Iraq’s Al Qaeda disguises new leader’s identity

BEIRUT — The identity of Abu Hamza Muhajir, named to succeed Abu Mussab Zarqawi as leader of Al Qaeda in Iraq, has mystified outsiders wondering if he will replicate the bloody tactics of his slain predecessor.

“That name was completely unknown to us,” said a European intelligence source on Tuesday, a day after the group announced its new chief on a website often used by militants. “It’s an invented name,” said Mustafa Alani, an Iraq analyst at the Dubai-based Gulf Research Centre. The pseudonym would allow Al Qaeda in Iraq to deny its real leader had been killed, however many top militants US forces hunted down, he argued. The group might have learned from the demoralising experience of its counterpart in Saudi Arabia, where no less than seven named leaders of Al Qaeda were killed one after another within a year by Saudi security forces, Alani said.

Other analysts say Al Qaeda would not deceive its followers by naming an imaginary leader. They say the tag Muhajir (the migrant) shows he is non-Iraqi like Zarqawi, a Jordanian.

Some identify him as Egyptian militant Abu Ayyub Masri, who trained in Afghanistan, formed Al Qaeda’s first cell in Baghdad and is sought by the US military as a Zarqawi aide.

“Information circulated says that Abu Hamza is Masri himself,” said a Sunni Arab source in Iraq who is familiar with militants, adding that this signalled a new strategy.

“Zarqawi promised many things and did not deliver.

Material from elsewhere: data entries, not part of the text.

(* ===== verification/SemaList.v ===== *)
(** * SemaList: the list of those who wait

    semqueue and semdequeue on the ring of Semas: what they do to the links, and that they
    change nothing else. *)

From S2P Require Import Prelude Sema SemaInv.

(** What there is of a process but the links of its phore. *)
Definition view (p : Proc) : pc * option (option nat * Z * bool) :=
  (p_pc p, (λ s, (s_p s, s_addr s, s_waiting s)) <$> p_phore p).

Definition relinked (y y' : sys) : Prop :=
  y_mem y' = y_mem y ∧ y_lock y' = y_lock y ∧ view <$> y_procs y' = view <$> y_procs y.

Lemma relinked_refl y : relinked y y.
Proof. done. Qed.

Lemma relinked_trans y1 y2 y3 : relinked y1 y2 → relinked y2 y3 → relinked y1 y3.
Proof. unfold relinked. intros (? & ? & ?) (? & ? & ?). split_and!; congruence. Qed.

Lemma relinked_goto y y' i c : relinked y y' → relinked (goto i c y) (goto i c y').
Proof.
  intros (H1 & H2 & H3). unfold relinked, goto. cbn. split_and!; try done. apply list_eq. intros j.
  assert ((view <$> y_procs y') !! j = (view <$> y_procs y) !! j) as E by (by rewrite H3).
  rewrite !list_lookup_fmap in *. destruct (decide (j = i)) as [->|Hn]; [| by rewrite !list_lookup_alter_ne].
  rewrite !list_lookup_alter_eq. destruct (y_procs y' !! i), (y_procs y !! i); try done. cbn in *. unfold view in *. cbn. congruence.
Qed.

Lemma goto_links y i c k : (y_procs (goto i c y) !! k ≫= links) = (y_procs y !! k ≫= links).
Proof.
  unfold goto. cbn. destruct (decide (k = i)) as [->|]; [| by rewrite list_lookup_alter_ne].
  rewrite list_lookup_alter_eq. by destruct (y_procs y !! i).
Qed.

Lemma chain_goto y i c a l b : chain y a l b → chain (goto i c y) a l b.
Proof.
  apply chain_ext; intros q _; [apply next_links | apply prev_links]; try done; intros; apply goto_links.
Qed.

(** ** What does not depend on links *)

Lemma view_credit a p p' : view p' = view p → credit a p' = credit a p.
Proof.
  unfold view. intros [= H1 H2]. unfold credit, told. rewrite H1.
  destruct (p_phore p) as [[]|], (p_phore p') as [[]|]; cbn in *; simplify_eq; done.
Qed.

Lemma view_stuck a p p' : view p' = view p → stuck a p' → stuck a p.
Proof.
  unfold view. intros [= H1 H2]. unfold stuck. rewrite H1.
  destruct (p_pc p); try done; intros [? (s & Hs & ?)]; (split; [done |]); rewrite Hs in H2;
    destruct (p_phore p) as [s'|]; cbn in *; simplify_eq; exists s'; split; congruence.
Qed.

Lemma view_unwoken p p' : view p' = view p → unwoken p' → unwoken p.
Proof.
  unfold view. intros [= H1 H2]. unfold unwoken. rewrite H1. intros [? (s & Hs & ?)]. split; [done |].
  rewrite Hs in H2. destruct (p_phore p) as [s'|]; cbn in *; simplify_eq. exists s'. split; congruence.
Qed.

Lemma view_local mem lock L i p p' : view p' = view p → local mem lock L i p → local mem lock L i p'.
Proof.
  unfold view. intros [= H1 H2] []. split; rewrite ?H1; try done.
  destruct (p_phore p') as [s'|], (p_phore p) as [s|]; cbn in *; simplify_eq; try done. congruence.
Qed.

Lemma view_total a (ps ps' : list Proc) : view <$> ps' = view <$> ps → total a ps' = total a ps.
Proof.
  revert ps'; induction ps as [|p ps IH]; intros [|p' ps'] H; try done. cbn in *. injection H as H1 H2 H3.
  rewrite (IH ps') by done. rewrite (view_credit a p p'); [done | unfold view; congruence].
Qed.

Lemma view_lookup (ps ps' : list Proc) i p :
  view <$> ps' = view <$> ps → ps' !! i = Some p → ∃ q, ps !! i = Some q ∧ view p = view q.
Proof.
  intros H Hp. assert ((view <$> ps') !! i = (view <$> ps) !! i) as E by (by rewrite H).
  rewrite !list_lookup_fmap, Hp in E. cbn in E. destruct (ps !! i) as [q|]; [| done].
  injection E as E1 E2. exists q. split; [done |]. unfold view. congruence.
Qed.

Lemma core_relinked L y y' : core L y → relinked y y' → core L y'.
Proof.
  intros C (Hm & Hl & Hv). split.
  - apply (i_nodup _ _ C).
  - rewrite Hm. apply (i_mem _ _ C).
  - intros h Hh. rewrite Hl in Hh. destruct (i_lock _ _ C _ Hh) as [p Hp].
    destruct (view_lookup _ _ _ _ (eq_sym Hv) Hp) as (p' & Hp' & _). by eexists.
  - intros i p' Hp'. destruct (view_lookup _ _ _ _ Hv Hp') as (p & Hp & Hpp).
    rewrite Hm, Hl. eapply view_local; [done |]. by apply (i_local _ _ C).
  - intros i p' Hp' Hu. destruct (view_lookup _ _ _ _ Hv Hp') as (p & Hp & Hpp).
    destruct (i_unwoken _ _ C _ _ Hp (view_unwoken _ _ Hpp Hu)) as (w & pw & Hw & Hk).
    destruct (view_lookup _ _ _ _ (eq_sym Hv) Hw) as (pw' & Hw' & Hww). exists w, pw'. split; [done |].
    unfold view in Hww. injection Hww as Hww _. by rewrite <- Hww.
  - intros a v i p' Hv0 Hp' Hs. destruct (view_lookup _ _ _ _ Hv Hp') as (p & Hp & Hpp).
    rewrite (view_total _ _ _ Hv). rewrite Hm in Hv0. apply (i_stuck _ _ C _ _ _ _ Hv0 Hp). by eapply view_stuck.
  - intros a v i p' w pw' Hv0 Hp' Hs Hw' Hin. destruct (view_lookup _ _ _ _ Hv Hp') as (p & Hp & Hpp).
    destruct (view_lookup _ _ _ _ Hv Hw') as (pw & Hw & Hww).
    rewrite (view_total _ _ _ Hv), (view_credit a _ _ Hww). rewrite Hm in Hv0.
    assert (p_pc pw' = p_pc pw) as E by (unfold view in Hww; congruence). rewrite E in Hin.
    apply (i_passed _ _ C _ _ _ _ _ _ Hv0 Hp (view_stuck _ _ _ Hpp Hs) Hw Hin).
Qed.

(** ** Setting a link *)

Definition alive (y : sys) (q : node) : Prop :=
  match q with Nhead => True | Nproc i => is_Some (phore y i) end.

Lemma phore_setsema y i s j :
  is_Some (phore y i) → phore (setsema i s y) j = if decide (j = i) then Some s else phore y j.
Proof.
  unfold phore, setsema. cbn. intros [x H]. case_decide as E.
  - subst j. rewrite list_lookup_alter_eq. destruct (y_procs y !! i); done.
  - rewrite list_lookup_alter_ne by done. done.
Qed.

Lemma relinked_setsema y i s s' :
  phore y i = Some s → s_p s' = s_p s → s_addr s' = s_addr s → s_waiting s' = s_waiting s →
  relinked y (setsema i s' y).
Proof.
  intros H H1 H2 H3. unfold relinked, setsema. cbn. split_and!; try done.
  apply list_eq. intros j. rewrite !list_lookup_fmap. destruct (decide (j = i)) as [->|Hn].
  - rewrite list_lookup_alter_eq. unfold phore in H. destruct (y_procs y !! i) as [p|]; [| done]. cbn in *.
    unfold view. cbn. rewrite H. cbn. congruence.
  - by rewrite list_lookup_alter_ne.
Qed.

Lemma alive_relinked y y' q : relinked y y' → alive y q → alive y' q.
Proof.
  intros (_ & _ & Hv). destruct q as [|i]; [done |]. cbn. unfold phore. intros [s Hs].
  destruct (y_procs y !! i) as [p|] eqn:E; [| done]. cbn in Hs.
  destruct (view_lookup _ _ _ _ (eq_sym Hv) E) as (p' & -> & Hpp). cbn.
  unfold view in Hpp. injection Hpp as _ Hpp. rewrite Hs in Hpp. destruct (p_phore p'); [by eexists | done].
Qed.

Lemma setnext_ok y q n :
  alive y q → ∃ y', setnext q n y = Ok y' ∧ relinked y y' ∧
    (∀ r, next_of y' r = if decide (r = q) then Ok n else next_of y r) ∧
    (∀ r, prev_of y' r = prev_of y r).
Proof.
  destruct q as [|i]; cbn.
  - intros _. eexists. split; [done |]. split_and!; try done. intros [|j]; cbn; [by rewrite decide_True | by rewrite decide_False].
  - intros Hi. pose proof Hi as [s Hs]. unfold getsema at 1. rewrite Hs. cbn. eexists. split; [done |].
    split_and!.
    + by eapply relinked_setsema.
    + intros [|j]; cbn; [by rewrite decide_False |]. unfold getsema. rewrite phore_setsema by done.
      destruct (decide (j = i)) as [->|Hn]; [by rewrite decide_True | by rewrite decide_False by congruence].
    + intros [|j]; cbn; [done |]. unfold getsema. rewrite phore_setsema by done.
      case_decide as E; [subst; by rewrite Hs | done].
Qed.

Lemma setprev_ok y q n :
  alive y q → ∃ y', setprev q n y = Ok y' ∧ relinked y y' ∧
    (∀ r, prev_of y' r = if decide (r = q) then Ok n else prev_of y r) ∧
    (∀ r, next_of y' r = next_of y r).
Proof.
  destruct q as [|i]; cbn.
  - intros _. eexists. split; [done |]. split_and!; try done. intros [|j]; cbn; [by rewrite decide_True | by rewrite decide_False].
  - intros Hi. pose proof Hi as [s Hs]. unfold getsema at 1. rewrite Hs. cbn. eexists. split; [done |].
    split_and!.
    + by eapply relinked_setsema.
    + intros [|j]; cbn; [by rewrite decide_False |]. unfold getsema. rewrite phore_setsema by done.
      destruct (decide (j = i)) as [->|Hn]; [by rewrite decide_True | by rewrite decide_False by congruence].
    + intros [|j]; cbn; [done |]. unfold getsema. rewrite phore_setsema by done.
      case_decide as E; [subst; by rewrite Hs | done].
Qed.

(** ** The two routines *)

Fixpoint last_node (a : node) (l : list nat) : node :=
  match l with [] => a | x :: l => last_node (Nproc x) l end.

Lemma last_node_in a l : last_node a l = a ∨ ∃ x, last_node a l = Nproc x ∧ x ∈ l.
Proof.
  revert a; induction l as [|x l IH]; intros a; cbn; [by left |]. right.
  destruct (IH (Nproc x)) as [->|(z & -> & Hz)]; [exists x | exists z]; set_solver.
Qed.

Lemma chain_last y a l b : chain y a l b → prev_of y b = Ok (last_node a l) ∧ next_of y (last_node a l) = Ok b.
Proof. revert a; induction l as [|x l IH]; intros a H; cbn [chain last_node] in *; [tauto |]. apply IH; tauto. Qed.

(** A chain made to end at [b']. *)
Lemma chain_to y y' a l b b' :
  chain y a l b → NoDup (a :: (Nproc <$> l)) →
  next_of y' (last_node a l) = Ok b' → prev_of y' b' = Ok (last_node a l) →
  (∀ q, q ∈ a :: (Nproc <$> l) → q ≠ last_node a l → next_of y' q = next_of y q) →
  (∀ q, q ∈ Nproc <$> l → prev_of y' q = prev_of y q) → chain y' a l b'.
Proof.
  revert a; induction l as [|x l IH]; intros a H Hnd Hn Hp Hns Hps; cbn [chain last_node fmap list_fmap] in *; [done |].
  destruct H as (H1 & H2 & H3). apply list.NoDup_cons in Hnd as [Ha Hnd]. split_and!.
  - rewrite Hns; [done | left |]. intros E. apply Ha.
    destruct (last_node_in (Nproc x) l) as [E'|(z & E' & Hz)]; rewrite E, E'; set_solver.
  - rewrite Hps; [done | left].
  - apply IH; [done.. | |].
    + intros q Hq Hne. apply Hns; [by right | done].
    + intros q Hq. apply Hps. by right.
Qed.

#[export] Instance Nproc_inj : Inj (=) (=) Nproc.
Proof. by intros ?? [=]. Qed.

Lemma nodes_nodup L : NoDup L → NoDup (Nhead :: (Nproc <$> L)).
Proof.
  intros H. apply list.NoDup_cons. split; [set_solver |].
  by apply (NoDup_fmap_2 Nproc).
Qed.

Lemma last_alive y L b : chain y Nhead L b → alive y (last_node Nhead L).
Proof.
  intros H. destruct (last_node_in Nhead L) as [->|(x & -> & Hx)]; [done |]. by eapply chain_phore.
Qed.

Lemma semqueue_ok y L i :
  chain y Nhead L Nhead → NoDup L → is_Some (phore y i) → (i ∉ L) →
  ∃ y', semqueue i y = Ok y' ∧ relinked y y' ∧ chain y' Nhead (L ++ [i]) Nhead.
Proof.
  intros H Hnd Hi HiL. set (t := last_node Nhead L).
  assert (t ≠ Nproc i) as Hti.
  { unfold t. destruct (last_node_in Nhead L) as [->|(z & -> & Hz)]; [done |]. intros [= ->]. done. }
  destruct (chain_last _ _ _ _ H) as [Ht _]. fold t in Ht.
  destruct (setnext_ok y (Nproc i) Nhead Hi) as (y1 & E1 & R1 & N1 & P1).
  destruct (setprev_ok y1 (Nproc i) t) as (y2 & E2 & R2 & P2 & N2); [by eapply alive_relinked |].
  destruct (setprev_ok y2 Nhead (Nproc i)) as (y3 & E3 & R3 & P3 & N3); [done |].
  destruct (setnext_ok y3 t (Nproc i)) as (y4 & E4 & R4 & N4 & P4).
  { do 3 (eapply alive_relinked; [done |]). by eapply last_alive. }
  exists y4. split; [| split].
  - unfold semqueue. rewrite E1. cbn [mbind res_bind]. rewrite P1, Ht. cbn [mbind res_bind].
    rewrite E2. cbn [mbind res_bind]. rewrite N2, N1, decide_True by done. cbn [mbind res_bind].
    rewrite E3. cbn [mbind res_bind]. rewrite P3, decide_False, P2, decide_True by done. done.
  - by do 3 (eapply relinked_trans; [done |]).
  - apply chain_app. split.
    + apply (chain_to y y4 Nhead L Nhead); [done | by apply nodes_nodup | | | |].
      * fold t. by rewrite N4, decide_True.
      * fold t. by rewrite P4, P3, decide_False, P2, decide_True.
      * fold t. intros q Hq Hne. rewrite N4, decide_False, N3, N2, N1, decide_False by set_solver. done.
      * intros q Hq. rewrite P4, P3, decide_False, P2, decide_False, P1 by set_solver. done.
    + cbn [chain]. rewrite N4, decide_False, N3, N2, N1, decide_True by done.
      by rewrite P4, P3, decide_True.
Qed.

Lemma semdequeue_ok y L1 L2 i :
  chain y Nhead (L1 ++ i :: L2) Nhead → NoDup (L1 ++ i :: L2) →
  ∃ y', semdequeue i y = Ok y' ∧ relinked y y' ∧ chain y' Nhead (L1 ++ L2) Nhead.
Proof.
  intros H Hnd. assert (is_Some (phore y i)) as Hi by (eapply chain_phore; [done | set_solver]).
  pose proof H as [H1 H2]%chain_app. destruct (chain_last _ _ _ _ H1) as [Ht Hnt].
  pose proof (chain_first _ _ _ _ H2) as Hn.
  set (t := last_node Nhead L1) in *. set (n := match L2 with [] => Nhead | x :: _ => Nproc x end) in *.
  apply list.NoDup_app in Hnd as (Hnd1 & Hd & Hnd2). apply list.NoDup_cons in Hnd2 as [Hi2 Hnd2].
  assert (i ∉ L1) as Hi1 by (intros ?; eapply Hd; [done | left]).
  assert (t ≠ Nproc i) as Hti.
  { unfold t. destruct (last_node_in Nhead L1) as [->|(z & -> & Hz)]; [done |]. intros [= ->]. done. }
  assert (n ≠ Nproc i) as Hni by (unfold n; destruct L2; set_solver).
  destruct (setprev_ok y n t) as (y1 & E1 & R1 & P1 & N1).
  { unfold n. destruct L2; [done |]. eapply chain_phore; [done | set_solver]. }
  destruct (setnext_ok y1 t n) as (y2 & E2 & R2 & N2 & P2).
  { eapply alive_relinked; [done |]. by eapply last_alive. }
  exists y2. split; [| split].
  - unfold semdequeue. rewrite Hn. cbn [mbind res_bind]. rewrite Ht. cbn [mbind res_bind].
    rewrite E1. cbn [mbind res_bind]. rewrite P1, decide_False, Ht by done. cbn [mbind res_bind].
    rewrite N1, Hn. done.
  - by eapply relinked_trans.
  - assert (chain y2 Nhead L1 n) as Hc1.
    { apply (chain_to y y2 Nhead L1 (Nproc i)); [done | by apply nodes_nodup | | | |].
      - fold t. by rewrite N2, decide_True.
      - fold t. by rewrite P2, P1, decide_True.
      - fold t. intros q Hq Hne. by rewrite N2, decide_False, N1.
      - intros q Hq. rewrite P2, P1, decide_False; [done |].
        intros ->. unfold n in Hq. destruct L2 as [|z L2]; [set_solver |].
        apply (list_elem_of_fmap_1 Nproc) in Hq as (w & [= <-] & Hw). eapply Hd; [done | set_solver]. }
    unfold n in *. destruct L2 as [|z L2]; [by rewrite app_nil_r |].
    apply chain_app. split; [done |]. cbn [chain] in H2. destruct H2 as (_ & _ & H2).
    apply list.NoDup_cons in Hnd2 as [Hz Hnd2].
    eapply chain_ext; [| | exact H2].
    + intros q Hq. rewrite N2, decide_False, N1; [done |]. intros ->. unfold t in Hq.
      destruct (last_node_in Nhead L1) as [E|(w & E & Hw)]; rewrite E in Hq; [set_solver |].
      eapply Hd; [done |]. set_solver.
    + intros q Hq. rewrite P2, P1, decide_False by set_solver. done.
Qed.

They want to change this,” he said. “This time their targets will be carefully chosen and more focused on the government and US-led forces. The more the government announces its victory against them, the more violent and savage they will be.” 

Zarqawi’s legacy

Muhajir, named after Zarqawi was killed in a US air strike last week, has made no public statement. Al Qaeda in Iraq said he would “continue what Abu Mussab began”, but did not say if this would include the mass killings of Shiite civilians and filmed beheadings that made Zarqawi such a terrifying figure. The Jordanian militant inspired and organised a seemingly endless flow of militants from across the Arab world willing to become suicide bombers to fight the US-led invasion.

His deadly strikes attracted many Iraqis to join his network, but his growing emphasis on killing majority Shiites to foment a sectarian war in Iraq caused rifts with some other Sunni Arab insurgents. It even elicited a reported rebuke from Ayman Zawahri, deputy to Al Qaeda chief Osama Ben Laden.

Toby Dodge, an analyst at Queen Mary College, University of London, said Zarqawi’s death and the recent removal of Shiite hardliner Bayan Jabor from the interior ministry had opened a narrow window of opportunity to ease communal hatreds.

“There could be a downscaling of harsh, sectarian killing,” he said, adding that the new leader would need to earn Ben Laden’s blessing by showing he could successfully mobilise the element of the insurgency inspired by global jihad.

Alani also said he expected Al Qaeda in Iraq to modify the brutal course set by Zarqawi, saying his personality had obstructed chances of improving ties with the rest of the Iraqi resistance and with the Al Qaeda leadership under Ben Laden.

“There could be closer coordination with the Iraqi resistance, and the mass killing of Shiites might reduce,” he said. The group needed to restore its credibility with Sunni Arabs by targeting US forces and their Iraqi allies.

No mountains or jungles

Alani said Diyala province, where Zarqawi was killed, had seen ferocious sectarian violence in the past two months, which he attributed to the earlier expulsion by Sunni insurgents of Al Qaeda militants from the western cities of Fallujah and Ramadi.

“Al Qaeda in Iraq does not have the mountains of Afghanistan or the jungles of Vietnam,” he said. “They depend on the Sunni Arab community to protect them or they won’t survive.” Nevertheless, in the chaos of today’s Iraq, the descent towards sectarian warfare may have gained its own vengeful momentum, whether or not Al Qaeda’s new leader changes tack. “Militants are not killing Shiites today because Zarqawi tells them to,” said Peter Harling, a Beirut-based senior analyst for the International Crisis Group think tank.

But he said seeds of sectarianism sown by Zarqawi had germinated, saying his derisive term “rafida” (rejectionists) for Shiites had gained currency among Sunni clerics in Iraq.

Even so, the Sunni Arab source in Iraq said a gap between Al Qaeda and Iraqi insurgents would remain “because of regional and internal pressure on the Iraqi resistance not to join them.”

Harling said sectarianism had bolstered the insurgency, a view endorsed by another Sunni Arab source familiar with Iraqi militants, who said this made the revolt impossible to defeat.

“Sunni society is getting more and more extremist every day.

The mujahedeen will take advantage of that and it will help them,” said the source, who asked not to be named.